Auch innerhalb der Initiative gab es während der
Diskussionen enttäuschte und resignative Reaktionen.
Es mag Viele überraschen:
Wir sehen mehrheitlich keinen Anlass zur Resignation,
im Gegenteil. Obwohl wir mit dem Volksbegehren nicht
wie geplant in die zweite Sammelphase gehen, betrachten
wir den Mietenvolksentscheid als Erfolg – für die
Berliner*innen, für die stadtpolitische Bewegung, für
die Wohnungspolitik in der Stadt.
Als Reaktion auf den
großen Zuspruch in der ersten Phase wollten SPD und
Union reagieren. Per „Abfanggesetz“ wollten sie der
Initiative den Wind aus den Segeln nehmen mit dem
vorrangigen Ziel, eine Zuspitzung des kommenden
Wahlkampfs auf die eskalierenden Wohnungsprobleme der
Stadt zu verhindern. Ein solches Abfanggesetz hat das
Abgeordnetenhaus mit schwarz-roter Mehrheit bei
Zustimmung der Grünen und Ablehnung der Linkspartei mit
dem „Wohnraumversorgungsgesetz“ (WoVG) Ende letzten
Jahres verabschiedet.
Was haben wir
erreicht – was nicht?
Das vom
Abgeordnetenhaus beschlossene WoVG fällt zwar an vielen
Punkten hinter unseren Gesetzesentwurf zurück. Es gibt
allerdings aus unserer Sicht keinen Grund, das WoVG in
Grund und Boden zu verdammen oder – wie vereinzelt zu
hören – sogar als Verschlechterung gegenüber dem
bislang geltenden Zustand einzuschätzen. Mit dem WoVG
ist auf unseren Druck eine qualitative Veränderung der
Wohnungspolitik in Berlin erkämpft worden.
So ist ab dem 1.
Januar das Mietzuschussvolumen für den sozialen
Wohnungsbaubestand verdreifacht worden, von der ca.
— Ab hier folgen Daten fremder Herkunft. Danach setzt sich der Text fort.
(* ===== verification/Kproc.v ===== *)
(** * Processes

    proc.c: what [fork], [exit], [wait] and the others do on the whole state of the kernel,
    around the work on the process table that [Proc] has.  [switchuvm] of vm.c is its
    checks: what it loads into the hardware is not modelled.  A process that gives up the
    CPU in [yield] or for good in [exit] ends the function with [Sleep]. *)

From S2P Require Export Kern.
Local Open Scope Z_scope.

Definition SEG_UCODE : Z := 3.
Definition SEG_UDATA : Z := 4.
Definition DPL_USER : Z := 3.
Definition FL_IF : Z := 512.

Module Kproc.
Import Kalloc Vm Proc Kern.

(** [safestrcpy(dst, src, n)] on an array and a string. *)
Fixpoint until_nul (l : list Z) : list Z :=
  match l with [] => [] | c :: l => if c =? 0 then [] else c :: until_nul l end.
Definition safestrcpy_array (n : nat) (dst src : list Z) : list Z :=
  let s := take (n - 1) (until_nul src) in s ++ [0] ++ drop (length s + 1) dst.

Section Kproc.
Context {B : Type} `{!BlockOps B} `{!TxnOps B}.
Context (end_ data_ : Z).
Local Abbreviation KM := (@KM B).

(** Look in the process table for an UNUSED proc.  The trap frame is in the new stack,
    with whatever the page holds; the callers set it. *)
Definition allocproc : KM (option nat) :=
  t ← gets k_tab;
  match alloc_slot t with
  | None => mret None
  | Some (p, t') =>
      modify (set_tab t');;
      k ← on_mem kalloc_;
      upd_proc p (set_kstack k);;
      if k =? 0 then upd_proc p (set_state UNUSED);; mret None else
      upd_proc p (set_alarm 0 0 0);;
      mret (Some p)
  end.

(** [switchuvm] up to the loads of the hardware registers. *)
Definition switchuvm (i : nat) : KM unit :=
  p ← proc_at i;
  if p_kstack p =? 0 then panic "switchuvm: no kstack" else
  if p_pgdir p =? 0 then panic "switchuvm: no pgdir" else mret tt.

Definition user_tf : trapframe :=
  mktf 0 0 0 0 0 0 0 0 0 0 (Z.lor (Z.shiftl SEG_UDATA 3) DPL_USER) (Z.lor (Z.shiftl SEG_UDATA 3) DPL_USER) 0
    0 0 (Z.lor (Z.shiftl SEG_UCODE 3) DPL_USER) FL_IF PGSIZE (Z.lor (Z.shiftl SEG_UDATA 3) DPL_USER).

(** Set up first user process; [initcode] is the program, linked into the kernel. *)
Definition userinit (devread : Z -> option (nat -> Z -> K (Fs.fs B) (Z * list Z))) (initcode : list Z) : KM unit :=
  r ← allocproc;
  match r with
  | None => fault "null dereference"
  | Some p =>
      modify (fun s => set_tab (mkptab (procs (k_tab s)) (nextpid (k_tab s)) (Some p)) s);;
      pgdir ← on_mem (setupkvm end_ data_);
      upd_proc p (fun x => set_mem (p_sz x) pgdir x);;
      if pgdir =? 0 then panic "userinit: out of memory?" else
      on_mem (inituvm pgdir initcode);;
      upd_proc p (set_mem PGSIZE pgdir);;
      upd_proc p (set_tf user_tf);;
      (* safestrcpy(p->name, "initcode", sizeof(p->name)) *)
      upd_proc p (fun x => set_name (safestrcpy_array 16 (p_name x) [105; 110; 105; 116; 99; 111; 100; 101; 0]) x);;
      (* the path "/" is absolute: there is no current process *)
      cwd ← on_fs (Fs.namei devread 0 [Fs.SLASH]);
      upd_proc p (set_cwd cwd);;
      upd_proc p (set_state RUNNABLE)
  end.

(** Grow current process's memory by n bytes. *)
Definition growproc (n : Z) : KM Z :=
  c ← gets k_cur;
  p ← myproc;
  let sz := p_sz p in
  r ← (if 0 <? n then on_mem (allocuvm end_ (p_pgdir p) sz (sz +u n))
       else if n <? 0 then on_mem (deallocuvm end_ (p_pgdir p) sz (sz +u n))
       else mret sz);
  if (negb (n =? 0) && (r =? 0))%bool then mret (-1) else
  upd_proc c (fun x => set_mem r (p_pgdir x) x);;
  switchuvm c;;
  mret 0.

(** The open files of the parent, duplicated. *)
Fixpoint dup_files (l : list (option nat)) : KM (list (option nat)) :=
  match l with
  | [] => mret []
  | Some f :: l => f' ← filedup f; l' ← dup_files l; mret (Some f' :: l')
  | None :: l => l' ← dup_files l; mret (None :: l')
  end.
(** [np->ofile[i] = filedup(...)] for the open ones; the others keep what they had. *)
Definition inherit (old new : list (option nat)) : list (option nat) :=
  zip_with (fun o n => match n with Some f => Some f | None => o end) old new.

(** Create a new process copying p as the parent. *)
Definition fork : KM Z :=
  cur ← gets k_cur;
  me ← myproc;
  r ← allocproc;
  match r with
  | None => mret (-1)
  | Some np =>
      pgdir ← on_mem (copyuvm end_ data_ (p_pgdir me) (p_sz me));
      upd_proc np (fun x => set_mem (p_sz x) pgdir x);;
      if pgdir =? 0 then
        x ← proc_at np;
        on_mem (kfree_ end_ (p_kstack x));;
        upd_proc np (set_kstack 0);;
        upd_proc np (set_state UNUSED);;
        mret (-1)
      else
        upd_proc np (fun x => set_mem (p_sz me) (p_pgdir x) x);;
        upd_proc np (set_parent (Some cur));;
        upd_proc np (set_tf (p_tf me));;
        (* Clear %eax so that fork returns 0 in the child. *)
        upd_proc np (fun x => set_tf (set_eax 0 (p_tf x)) x);;
        fs ← dup_files (p_ofile me);
        upd_proc np (fun x => set_ofile (inherit (p_ofile x) fs) x);;
        cwd ← (match p_cwd me with Some ip => on_fs (Fs.idup ip) | None => fault "null dereference" end);
        upd_proc np (set_cwd (Some cwd));;
        upd_proc np (fun x => set_name (safestrcpy_array 16 (p_name x) (p_name me)) x);;
        x ← proc_at np;
        upd_proc np (set_state RUNNABLE);;
        mret (p_pid x)
  end.

(** Close all open files: the [n] from [fd] on. *)
Fixpoint close_files (n fd : nat) : KM unit :=
  match n with
  | O => mret tt
  | S n =>
      me ← myproc;
      o ← arr_get (p_ofile me) fd;
      (match o with
       | Some f => fileclose end_ f;; upd_me (fun x => set_ofile (<[fd := None]> (p_ofile x)) x)
       | None => mret tt
       end);;
      close_files n (S fd)
  end.

(** Exit the current process.  Does not return. *)
Definition exit {A} : KM A :=
  cur ← gets k_cur;
  init ← gets (fun s => initproc (k_tab s));
  if bool_decide (init = Some cur) then panic "init exiting" else
  close_files NOFILE 0;;
  begin_op;;
  me ← myproc;
  (match p_cwd me with Some ip => on_fs (Fs.iput ip) | None => fault "null dereference" end);;
  end_op;;
  upd_me (set_cwd None);;
  modify (fun s => set_procs (exit_slot cur (default 0%nat init) (procs (k_tab s))) s);;
  sleep_on ChNever.

(** Wait for a child process to exit and return its pid. *)
Definition wait : KM Z :=
  cur ← gets k_cur;
  l ← gets (fun s => procs (k_tab s));
  match wait_round cur l with
  | (Reaped i pid, _) =>
      p ← proc_at i;
      on_mem (kfree_ end_ (p_kstack p));;
      on_mem (freevm end_ (p_pgdir p));;
      upd_proc i reaped;;
      mret pid
  | (NoChild, _) => mret (-1)
  | (Waits, l') => modify (set_procs l');; sleep_on (ChProc cur)
  end.

(** The body of the scheduler's loop for process [i]: the CPU is now its. *)
Definition scheduler_run (i : nat) : KM bool :=
  p ← proc_at i;
  if negb (is_state RUNNABLE p) then mret false else
  modify (fun s => mkkern (k_mem s) (k_fs s) (k_files s) (k_pipes s) (k_tab s) i (k_ticks s));;
  switchuvm i;;
  upd_proc i (set_state RUNNING);;
  mret true.

(** Give up the CPU for one scheduling round. *)
Definition yield {A} : KM A := upd_me (set_state RUNNABLE);; sleep_on ChCpu.

(** A fork child's very first scheduling by scheduler() will swtch here; [first] the
    first time. *)
Definition forkret (first : bool) : KM unit :=
  if first then on_fs (Fs.iinit ROOTDEV);; on_fs (Fs.lift (tx_init ROOTDEV)) else mret tt.

(** Kill the process with the given pid. *)
Definition kill (pid : Z) : KM Z :=
  l ← gets (fun s => procs (k_tab s));
  let '(r, l') := Proc.kill pid l in
  modify (set_procs l');; mret r.

End Kproc.
End Kproc.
30.000 Menschen profitieren können. Ebenso soll es die
volle Übernahme der Miete von Transfer-Haushalten
geben, wenn diese die Kosten der Unterkunft übersteigt.
Die über Jahre großzügig praktizierte Freistellung von
Bindungen der Sozialwohnungen ist endlich vorbei. Die
Wohnraumförderung gibt es nicht mehr nach
Gießkannenprinzip sondern erstmalig gestaffelt nach
Einkommen. Mit dem „Wohnraumförderfonds Berlin“ als
Sondervermögen in Form eines revolvierenden Fonds, der
über die zurückfließenden Zins- und Tilgungsleistungen
der vergebenen Darlehen sich selbst refinanziert, wird
die Abhängigkeit von privaten Banken und
steuersparenden Anwälte*innen und Zahnärzt*innen
abgebaut. Über den Fonds wird erstmalig das Land per
Gesetz zur Förderung der energetischen Modernisierungen
verpflichtet. Mit der neuen „Dach-AöR“ können die
Landeswohnungsunternehmen (LWU), die bislang von der
Politik verselbständigt agierten, besser verpflichtet
werden, sich nun an politische Leitlinien der AöR
halten. Erstmalig existiert nun eine
Mieter*innenbeteiligung bei den LWU durch Sitz und
Stimme einer Mieter*innenratsvertretung im
Aufsichtsrat. Über zwei Mitglieder aus dem Fachbeirat
im Verwaltungsrat der AöR wird Kontakt zur
Mieter*innenschaft der LWU hergestellt und damit der
bisherigen Intransparenz und Geheimhaltungspolitik der
LWU Grenzen gesetzt. Im Gesetz zur AöR wird über eine
Sperrminorität von zwei Mitgliedern des Verwaltungsrats
explizit ein Veto gegen die Privatisierung von den LWU
ermöglicht. Die Vermietungspraxis der LWU wird
zugunsten einkommensschwacher Haushalte verändert.
Auch wenn damit Teile
unserer Forderungen vom Senat aufgegriffen wurden, sind
ohne Zweifel viele andere Regelungen unseres
Gesetzentwurfs nicht umgesetzt worden. Die Obergrenze
des jährlichen Mietzuschussvolumens setzte die SPD nur
auf 45 Mio. fest. Der Zuschuss wurde auf 2,50 € pro Qm
begrenzt und bezieht sich nur auf die Kaltmiete. Mehr
gebe laut SPD der Haushalt nicht her. Angesichts
jährlicher Überschüsse von bis zu 900 Mio. und
Zinssätzen von unter einem Prozent für Berlins Schulden
war dieses Argument offenkundig vorgeschoben. Außerdem
sind Information, Rechtsanspruch und Antragsverfahren
beim Mietzuschuss für Sozialmieter*innen nicht geklärt.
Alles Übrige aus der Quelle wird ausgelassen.